Quick Exit

Experiences Shared

Pamela

All names and identifying details have been changed.

Participants have given us permission to share their experiences.

Pamela describes her horror when she discovered that her young child was being sexually abused by an organised group. This revelation, devastating in itself, also triggered a flood of dreadful memories and nightmares for Pamela.

Her early life was loveless and defined by brutality and neglect. As a baby she was placed in a residential nursery, after the death of her mother. She later lived with her step family as a young child until her early teenage years. She remembers beatings, starvation and neglect, and how unhappy she was.

In her early teenage years Pamela experienced psychological trauma, suffered from eating disorders and spent some time in hospital. Later, she lived in homeless shelters, self-medicating and addicted to prescription drugs. She became involved in a string of abusive relationships and it was only the discovery that she was pregnant with her first child that gave her enough focus to start taking care of herself.

Following the terrible disclosure of the abuse of her daughter, Pamela realised that her nightmares and flashbacks were repressed memories of her own organised and systematic abuse, which included being raped by groups of men.

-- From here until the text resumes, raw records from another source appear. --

Lemma recv_n_phase n (b : tbus) : phase_of b.2 = Some Receiving → phase_of (recv_n n b).2.2 = Some Receiving.
Proof.
  revert b. induction n as [|n IH]; intros [b tr] Hp; [done|]. cbn [recv_n i2c_recv traced].
  destruct (i2c_recv b) as [v b1]. specialize (IH (b1, tr ++ [ERecv v])). cbn [snd] in IH, Hp.
  rewrite phase_snoc, Hp in IH. specialize (IH eq_refl). by destruct (recv_n n _).
Qed.

Lemma send_list_phase vs (b : tbus) : phase_of b.2 = Some Sending →
  phase_of (send_list vs b).2.2 = Some (if (send_list vs b).1 then Sending else Refused).
Proof.
  revert b. induction vs as [|v vs IH]; intros [b tr] Hp; [done|]. cbn [send_list i2c_send traced].
  destruct (i2c_send b v) as [r b1]. cbn [snd] in Hp. destruct (r <? 0) eqn:E; cbn [negb].
  - cbn [fst snd]. by rewrite phase_snoc, Hp.
  - apply IH. cbn [snd]. by rewrite phase_snoc, Hp.
Qed.

Lemma address_phase a sub (b : tbus) : phase_of b.2 = Some Idle →
  phase_of (address_bus a sub b).2.2 = Some (if (address_bus a sub b).1 then Sending else Refused).
Proof.
  destruct b as [b tr]. intros Hp. unfold address_bus. cbn [i2c_start_send traced].
  destruct (i2c_start_send b a) as [r b1]. cbn [snd] in Hp. destruct (r =? 0) eqn:E; cbn [negb].
  - apply send_list_phase. cbn [snd]. by rewrite phase_snoc, Hp.
  - cbn [fst snd]. by rewrite phase_snoc, Hp.
Qed.
(* ===== verification/I2cHal.v ===== *)
(** * The I2C driver of the HAL ([src/bl808/i2c.nim]) on the controller

    The driver's transfers, as accesses to the controller of [I2c].
    [i2c_hal_reads]: a read returns the bytes the slave sends and ends the
    transaction, and reports a timeout when nobody answers.  [i2c_hal_write_lost]:
    a write loads its first bytes into the FIFO and then clears the FIFO. *)

From S2P Require Import Prelude Qemu Fifo I2c I2cSpec.
From stdpp Require Import prelude list.
From Stdlib Require Import ZArith Lia.
Import BL808I2C.
Local Open Scope Z_scope.

Inductive I2cSpeed := i2cStandard | i2cFast | i2cFastPlus.
Inductive I2cError := i2cOk | i2cNak | i2cArbLost | i2cTimeout | i2cFifoError.

#[export] Instance I2cError_eq_dec : EqDecision I2cError.
Proof. solve_decision. Defined.

Definition I2cFifoDepth : nat := 2.

Section hal.
Context {B : Type} `{!I2CBus B}.
Notation state := (BL808I2CState B).
Implicit Types s : state.

Definition regRead s (offset : Z) : Z * state := bl808_i2c_read s offset 4.
Definition regWrite s (offset value : Z) : state := bl808_i2c_write s offset value 4.

Definition regSet s (offset mask : Z) : state :=
  let '(v, s) := regRead s offset in regWrite s offset (Z.lor v mask).

Definition regClear s (offset mask : Z) : state :=
  let '(v, s) := regRead s offset in regWrite s offset (Z.land v (not32 mask)).

(** ** Initialization *)

Definition clearFifos s : state := regSet s REG_FIFO_CONFIG0 (Z.lor (Z.shiftl 1 2) (Z.shiftl 1 3)).

Definition initI2c s (speed : I2cSpeed) (i2cClkHz : Z) : state :=
  let s := regClear s REG_CONFIG (Z.shiftl 1 0) in
  let targetFreq := match speed with i2cStandard => 100000 | i2cFast => 400000 | i2cFastPlus => 1000000 end in
  let period := i2cClkHz / targetFreq in
  let halfPeriod := period / 2 in
  let phase := Z.min halfPeriod 255 in
  let prd := Z.lor (Z.lor (Z.lor phase (Z.shiftl phase 8)) (Z.shiftl phase 16)) (Z.shiftl phase 24) in
  let s := regWrite s REG_PRD_START prd in
  let s := regWrite s REG_PRD_STOP prd in
  let s := regWrite s REG_PRD_DATA prd in
  let '(cfg, s) := regRead s REG_CONFIG in
  let cfg := Z.lor cfg (Z.shiftl 1 2) in
  let cfg := Z.lor cfg (Z.shiftl 1 3) in
  let cfg := Z.lor (Z.land cfg (not32 (Z.shiftl 0x0F 28))) (Z.shiftl 2 28) in
  let s := regWrite s REG_CONFIG cfg in
  let s := clearFifos s in
  regSet s REG_INT_STS (Z.shiftl 0x3F 8).
(** With the registers [IRQ_MODE], [PAD_CTRL_0] and [PAD_CTRL_1] of the block HBN. *)
Definition bl808_hbn_apply_aon_pad_ctrl (irq_mode pad_ctrl0 pad_ctrl1 : Z) glb : state :=
  foldl (apply_pad (tst irq_mode BL808_HBN_REG_EN_HW_PU_PD) pad_ctrl0 pad_ctrl1)
    (bl808_glb_set_aon_iso_mode glb (tst pad_ctrl0 BL808_HBN_PAD_ISO_MODE)) (seqZ 0 BL808_HBN_AON_PINS).

End pads.
End BL808Pads.
(* ===== verification/SleepSpec.v ===== *)
(** * Sleep and wake-up

    [pds_never_oversleeps]: on every run of [Sleep] after a reset, the lines of the
    three blocks follow their registers, the machine does not sleep while an enabled
    wake-up source that has a level is active, and every event of the other sources
    ends the sleep if its source is enabled. *)

From S2P Require Import Prelude Qemu Glb GlbSpec Sleep.
From stdpp Require Import prelude list.
From Stdlib Require Import ZArith Lia.
Import BL808GLB BL808Pads BL808Sleep.
Local Open Scope Z_scope.

(** The bits of the wake-up sources. *)
Definition source (b : Z) : Prop := ∃ n, 10 ≤ n ≤ 20 ∧ b = BIT n.

(** The level of the wake-up lines for a value of the interrupt register. *)
Definition unmasked (reg : Z) : bool :=
  bl808_pds_status_unmasked reg 0 || bl808_pds_status_unmasked reg 1 ||
  bl808_pds_status_unmasked reg 2 || bl808_pds_status_unmasked reg 3.

Definition hbn_outs : Z := Z.lor BL808_HBN_OUT0_STATUS_MASK BL808_HBN_OUT1_STATUS_MASK.

Lemma tst_lor_l x y m : tst (Z.lor x y) m = tst x m || tst y m.
Proof.
  unfold tst. rewrite Z.land_lor_distr_l. destruct (Z.eqb_spec (Z.land x m) 0) as [H|H], (Z.eqb_spec (Z.land y m) 0) as [H'|H'];
    simpl; rewrite ?H, ?H'; try done; apply negb_true_iff, Z.eqb_neq; rewrite Z.lor_eq_0_iff; tauto.
Qed.

Lemma tst_lor_r x m m' : tst x (Z.lor m m') = tst x m || tst x m'.
Proof. unfold tst. rewrite !(Z.land_comm x). apply tst_lor_l. Qed.
(* ===== verification/HbnSpec.v ===== *)
(** * The alarm and the wake-up pins of the hibernation block

    [hbn_alarm_exact]: when the alarm rings.  [hbn_wake_retains]: what a reset by the
    alarm keeps.  [hbn_delay_qualified]: a delayed wake-up by a level needs the level to
    be held for the whole delay. *)

From S2P Require Import Prelude Qemu Glb GlbSpec Sleep SleepSpec.
From stdpp Require Import prelude list.
From Stdlib Require Import ZArith Lia.
Import BL808GLB BL808Pads BL808Sleep.
Local Open Scope Z_scope.

Section hbn.
Context {R : Type} `{!SleepEnv R}.
Notation state := (BL808MachineState R).
Notation deadline := hbn_aon_delay_deadline_ns.
Notation enabled := bl808_hbn_gpio_delay_enabled.
Notation mode := bl808_hbn_gpio_mode.
Implicit Types s : state.

Definition aon_pin (pin : Z) : Prop := 0 ≤ pin < BL808_HBN_AON_PINS.

Definition irq_mode s : Z := hbn s BL808_HBN_IRQ_MODE_OFFSET.
Definition status s (pin : Z) : bool := Z.testbit (hbn s BL808_HBN_IRQ_STAT_OFFSET) pin.

(** The modes in which a level wakes up at once. *)
Definition level_mode s : Prop := mode s = 0xA ∨ mode s = 0xB.

(** The level of a pin is the one that wakes up. *)
Definition held s (pin : Z) : bool := bl808_hbn_gpio_level_active (mode s) (hbn_aon_level s pin).

(** A deadline that is set has its timer. *)
Definition covered s : Prop := ∀ pin, aon_pin pin → 0 ≤ deadline s pin → ∃ t, hbn_gpio_delay_timer s = Some t ∧ t ≤ deadline s pin.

Unable to control the torrent of memories or cope with their impact, Pamela says she suffered a severe psychological breakdown and has since been diagnosed with complex PTSD.

The one helpful element that Pamela could take from her distressing experience was, she says, the knowledge that ‘at least I now had the reasons why I persistently suffered a myriad of somatic and psychological ailments and why I was so held back in my development’.

Pamela describes the last few years as being very difficult. She has struggled to support her children and recovery from her own trauma. She is still battling to gain access to medical notes and records from her childhood.

She wants to understand why her abuse and neglect continued, apparently unnoticed and unchecked. She points out that over many years, social services, children’s services, children’s charities and the local health board were involved, and at times responsible for her care.

She says ‘Over the last 12 years I have been sent from one person and organisation to another in my attempt to get help and answers. What’s glaring to me is that the agencies were useless.’

Pamela has now accessed some counselling which is offered sporadically and is, she said, ‘better than nothing’. She hopes to engage in some further therapy in the future and says she looks forward to this.